Financial data from the third quarter of 2017 shows that the BVI even experienced a slight uptick in company incorporations – the sector’s main service – with 7,621 companies forming in Q2 and 7,639 forming in Q3, when Irma struck. Data for Q4 of last year still has not been released.

The territory’s commercial court also continued operating throughout the immediate aftermath of Irma, though hearings took place at the Eastern Caribbean Supreme Court headquarters in St. Lucia. After several months, court finally reopened in the BVI in mid December – one of the reasons for the delay was because government did not insure the commercial court building, requiring some US$255,000 of “donations” from law firms to fund repairs there.

The steady performance of the financial services industry, which accounts for nearly two-thirds of the territory’s public budget, allowed government to keep revenue losses to a minimum.

“Thankfully the financial services industry was all able to engage their business continuity plans and could continue to operate remotely from abroad,” said Smith during his budget address. “We thank God that VIRRGIN – our business incorporations platform – remained intact to accommodate this and thereby ensure an important revenue stream for the territory at its most critical time.”

According to Smith, government’s revenue was about US$293 million last year, a decrease of some US$30 million from the year prior.
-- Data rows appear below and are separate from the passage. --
(* ===== verification/Prelude.v ===== *)
(** * V8 inspector backend: a verification development

    The program is the DevTools backend of a JavaScript shell: a frontend connects
    to [src/Source/v8inspector], sends JSON commands, and receives responses and
    notifications; the backend drives V8's debugger.

    ** Parts and files

    Text and data.
    - [Platform]: doubles, and the parameters for code that is linked in
      (number conversion, Unicode); [WTFString], [StringSearch]: the string
      operations of [wtf/text] that are used, a string being the list of its UTF-16
      units; [UTF8] ([wtf/unicode/UTF8.cpp], [wtf/text/ASCIIFastPath.h],
      [String::utf8], [String::fromUTF8]): the conversions between UTF-16 and UTF-8
      with their buffers, with [UTF8Facts] and [UTF8Theorems].
    - [DecimalNumber] ([platform/Decimal.cpp]), with [DecimalFacts], [NumberText]
      and [DecimalTheorems].
    - [HashTables] ([wtf/HashTable.h], [wtf/HashMap.h]): the hash tables with their
      probes, rehashing and marks for empty and deleted buckets; [HashTableFacts],
      [HashMaps].  [StringHashing] ([wtf/StringHasher.h]): hashes of strings, and
      strings as keys.
    - [StringBuilders] ([wtf/text/StringBuilder.cpp]): builders on a memory of strings
      with references; [StringBuilderFacts], [StringBuilderOps],
      [StringBuilderTheorems].
    - [JSONValues], [JSONObject] ([platform/JSONValues.cpp]) and [JSONParser]
      ([core/inspector/JSONParser.cpp]), with [JSONParserFacts], [JSONGrammar] and
      [JSONRoundTrip]; [JSONWriting] has the calls that writing makes on a string
      builder.

    Protocol.
    - [Dispatcher] and [Commands] ([core/InspectorBackendDispatcher.cpp]): dispatch
      of a message to a handler, the 231 handlers as a table of data, responses,
      errors and asynchronous callbacks, over an interface [Backend] of the agents;
      [DispatcherFacts].
    - [InspectorState] ([core/inspector/InspectorState.cpp]): the agents' persistent
      state, with the objects that it shares with the composite state as addresses
      in a store; [InspectorStateFacts].

    Debugger and runtime agents.
    - [Engine]: V8's debug interface and the functions of the injected script as the
      class [V8Engine]; what V8 documents of breakpoint numbers as [V8Laws], that the
      scripts read from files load as [ScriptsLoad], and what the injected script
      answers as [ScriptAnswers]; [ModelEngine] is an instance of all of them.
    - The injected script, which runs inside V8.  [JSValues]: JavaScript values, the
      monad [JSM] of code that returns, throws or does not end and that asks the
      inspector for objects, and the class [JSEngine] of the operations of V8, any of
      which can run code of the program.  [InjectedHost]
      ([bindings/core/v8/inspector/V8InjectedScriptHost.cpp], [ScriptValue.cpp]),
      [InjectedObjects] and [InjectedCalls] ([core/inspector/InjectedScriptSource.js]):
      describing values, with previews and custom formatters, and the functions that
      the inspector calls.  [JSRules] has rules for such code and the laws of an
      engine, [ModelJS] an instance of them; [InjectedFacts], [InjectedCallFacts].
      [ScriptEngine] makes a [V8Engine] out of V8 and the script, and proves
      [V8Laws], [ScriptsLoad] and [ScriptAnswers] of it, so that the theorems about
      the inspector hold with the script that it really uses.
    - [World]: the fields of the agents, the debugger, its client and the managers,
      as records; a method is a function in the monad [M] of this file, which threads
      the [World] and crashes where the code dereferences a null pointer.
    - [DebuggerOps] ([bindings/core/v8/V8Debugger.cpp], [DebuggerScript.js]),
      [CallStacks] ([ScriptCallStackFactory.cpp], [ScriptCallFrame.cpp]),
      [NativeObjects] ([core/inspector/InjectedScriptNative.cpp], on finite maps;
      [NativeTables] has it on hash tables, and [V8GlobalValueMap.h]), [InjectedScripts]
      ([InjectedScriptManager.cpp], [InjectedScriptBase.cpp], [InjectedScript.cpp],
      and the notifications of [core/InspectorFrontend.cpp] that are sent),
      [AgentState], [Breakpoints], [AsyncCalls], [Promises], [Pausing],
      [Evaluation] ([core/inspector/InspectorDebuggerAgent.cpp] with
      [AsyncCallChain.cpp], [V8AsyncCallTracker.cpp] and [PromiseTracker.cpp]),
      [RuntimeAgent] ([InspectorRuntimeAgent.cpp], [WorkerRuntimeAgent.cpp]),
      [ContentSearch] ([ContentSearchUtils.cpp], [ScriptRegexp.cpp]).
    - [PauseLoop]: enabling, restoring, connecting ([v8inspector/V8Inspector.cpp]),
      V8's events and the nested message loop of a pause.  [Machine] puts everything
      together as a state machine: [Request] lists the commands, [Input] what can
      happen, [run] is what the code does, [allowed] when it can happen.
    - [Session]: the dispatcher on top of that machine ([sessionBackend] is the
      [Backend] of the two agents), with the handlers that wait.
    - [Server] ([v8inspector/RemoteDebuggingServer.cc]): the web socket server on its
      own thread, with the queues of tasks between it and the thread of the session;
      a step is one callback or task of either thread, in any order.  [ServerFacts].

    The inspector runs on one thread, but a command can run JavaScript, which can hit
    a breakpoint, whose message loop handles further commands.  The calls that wait
    are the list [activations] of the [World], the innermost first: a method that runs
    JavaScript is cut at that place into a part that pushes its call, with the local
    variables that it needs afterwards, and a part that runs when JavaScript returns
    ([JSReturns]) or, for a pause, when its loop has quit ([LoopExit]).

    ** Theorems

    - The parser accepts exactly a declarative grammar and returns what it denotes,
      terminates, and reads back what the writer wrote ([JSONRoundTrip]); the
      representation of objects refines an ordered list of members ([JSONObject]).
    - A hash map implements a finite map for the keys that it allows, which is why the
      other files model maps with integer and string keys by finite maps; with the
      empty key, which only an assertion excludes, it stops working ([HashMaps]).
      The registry of objects on its tables refines the one on finite maps
      ([NativeRefinement]), except that [NativeObjects] models releasing the object
      ids 0 and -1, the marks of such a table, as releasing nothing.  Hashes do not
      depend on how a string is cut into pieces ([StringHashing]).
    - A string builder is the text that was appended to it, and never changes a string
      that others have; four uses of it, which are stated, break this
      ([StringBuilderTheorems]).  The writer of JSON uses one without them, and makes
      the text as 8-bit characters ([JSONWriting]).
    - Decimal arithmetic keeps its representation, is exact or rounds as stated, and
      its texts are JSON numbers ([DecimalTheorems]).
    - Every request gets exactly one response, invalid ones the stated errors
      ([DispatcherFacts]); the persistent state stays coherent and survives its
      cookie ([InspectorStateFacts]).
    - Searches return the first or last occurrence, by lines or in magic comments
      ([ContentSearchFacts]).
    - No reachable state of the inspector crashes on an input, but for one that is
      stated, and pausing is consistent: [PauseInvariant] has the invariant and the
      symbolic execution tactics [wstep] and [wcall], [PauseSafety],
      [EvaluationSafety] and [MachineSafety] one lemma per method,
      [DebuggerTheorems] the theorems.  [BreakpointRegistry]: the registry of
      breakpoints agrees with V8, proved with the partial-correctness triples of
      [Triples], whose tactic [keeps] follows the code of a method.
    - Every message of the frontend is handled and every request is answered once
      ([SessionTheorems]): [Answers] shows that each method assigns the outputs that
      its response needs, [SessionFacts] that arguments that pass the checks are those
      of the method, and the invariant of a session.  Commands that run JavaScript
      restore the pauses on exceptions.
    - The injected script describes any value without an exception, within limits of
      size and time, answers what the inspector expects, and keeps its own state
      ([ScriptTheorems]); the identifier of an object leads back to it
      ([ObjectIds]).  An argument that throws an empty string breaks this, which is
      stated.
    - The server drives a session and delivers what it sends once and in order, though
      not always to the client that it is for ([ServerTheorems]).
    - UTF-8 is written as the standard has it, read back, and what the reader accepts
      is characterized, ill-formed sequences included ([UTF8Theorems]).

    ** Fuel and bounds

    Loops that are not structural carry fuel: the JSON loops as much as the text is
    long (theorem [parseJSON_terminates]), the decimal loops as much as the numbers
    have digits, [allBlackboxedFrom] one more than there are frames (out of fuel is
    a crash there, so the safety theorem covers it), [magicLoop] and
    [lineEndingsLoop] the length of the text, [unusedOperationId] one more than
    there are operations.  The probes of a hash table have one step per bucket, after
    which they are back at their start; that they do not need more is part of
    [hashMap_refines].  [convertUTF8Loop] has a step per byte of its source, the loop
    over machine words and [utf8ReplacingLoop] one per character; that this is enough
    is part of the theorems on UTF-8.  In the injected script [n] bounds the loops over
    objects of the program, [remoteObjectLevels] the nesting of descriptions and
    [maxCustomPreviewRecursionDepth], which is the script's own limit, that of custom
    previews; code that needs more does not end in the model, and [JSLimits] states when
    that cannot happen: [wrapObject_describes] shows that it then ends.  Machine integers are [Z] with [wrapS] and [wrapU] where
    the code can overflow.

    ** Not modelled, and why

    - [src/Source/chrome] (Chromium, V8, their tools): third-party; V8 is a
      parameter.  The other [wtf] containers, allocation, threads and [platform/heap]:
      ownership and threads have no counterpart here; vectors and sets are lists and
      finite sets.  Hash tables with the garbage-collected allocator, which builds
      without Oilpan do not use.  [wtf/dtoa]: a parameter.  [platform/weborigin] is
      not used by the inspector.
    - Of [InjectedScriptSource.js] the command line API ([CommandLineAPIImpl]), modules
      and the functions for nodes: the evaluated expression calls them, which is part of
      what V8 does.  Calls of the script by the code that it runs (custom formatters,
      the function of [callFunctionOn] with [bindRemoteObject]), and debugging it, are
      left out.  Allowing [eval] during these calls and muting the console, which does
      nothing in a worker, have no counterpart.
    - [V8InspectorMain.cpp], and of the server opening its socket and starting its
      thread: the command line and the operating system.
    - [InspectorDebuggerAgent::reset] and [resetModifiedSources] are never called by
      the program.  Not yet: the notifications of domains without an agent, and
      the protocol types. *)

From Stdlib Require Export ZArith Lia SpecFloat.
From stdpp Require Export base gmap strings list fin_maps sets.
“This means that even with revenue from financial services performing well above expectation, we brought in thirty million dollars or 9.3 percent less than was budgeted,” Smith said. “This demonstrates the significant impact of the storms in the months following their landing.”

Despite the relatively small revenue dip, government will still have to borrow heavily to help fund an estimated US$722 infrastructure repairs and other recovery projects.

Government has begun borrowing, inking a US$65 million loan with the Caribbean Development Bank in March.

“It is time to get our livelihoods back on track. It is time for us to get on with the several projects and initiatives that are identified for each ministry in the loan agreement. And, it is time to weather proof our infrastructure and rebuild it in a way that offers some resiliency to unprecedented weather patterns,” BVI Premier Orlando Smith said when his government finalized the loan. “Today’s project launch signals that we are moving full steam ahead, and getting on with it, so that we can put this territory in a much better place tomorrow than it was yesterday, and is today.”

Government is looking to borrow about $400 million more, with the help of loan guarantees from the United Kingdom.

The subject of the loan guarantees was controversial due to the accompanying U.K. requirements In exchange, the U.K. government will establish an agency to monitor the BVI’s spending of that money, and will also conduct an audit of the territory’s public finances – and require reforms based on the results of that audit.

The requirements sparked outcry from some residents, with one opposition legislator even likening the U.K. mandates to “economic slavery.” A prominent billboard was installed downtown, reading, “We Virgin Islanders do not support the U.K. framework for the BVI recovery plan.”

Nevertheless, BVI Premier Orlando Smith maintained that the U.K. guarantees are vital because they will allow government to save tens of millions of dollars by borrowing at 1 percent interest rather than the higher rates that would be charged with non-guaranteed loans.

“It is time for the raw sewerage to stop running in our streets and ghuts [gutters]. It is time for us to build a stronger and more resilient electricity grid. It is time for us to restore our criminal justice system, including rebuilding accommodation for our judiciary,” Smith urged in a March speech in favor of taking the U.K. guarantees. “It is time for our prisoners housed in St. Lucia to be back at Balsam Ghut where they can be in touch with their families and friends. It is time to find shelter for those made homeless.”

Over the protests of the opposition and some in Smith’s own administration, government passed legislation at the end of March to accept the U.K.’s loan guarantees and accompanying requirements. Government is currently in discussions with potential creditors to borrow the funds.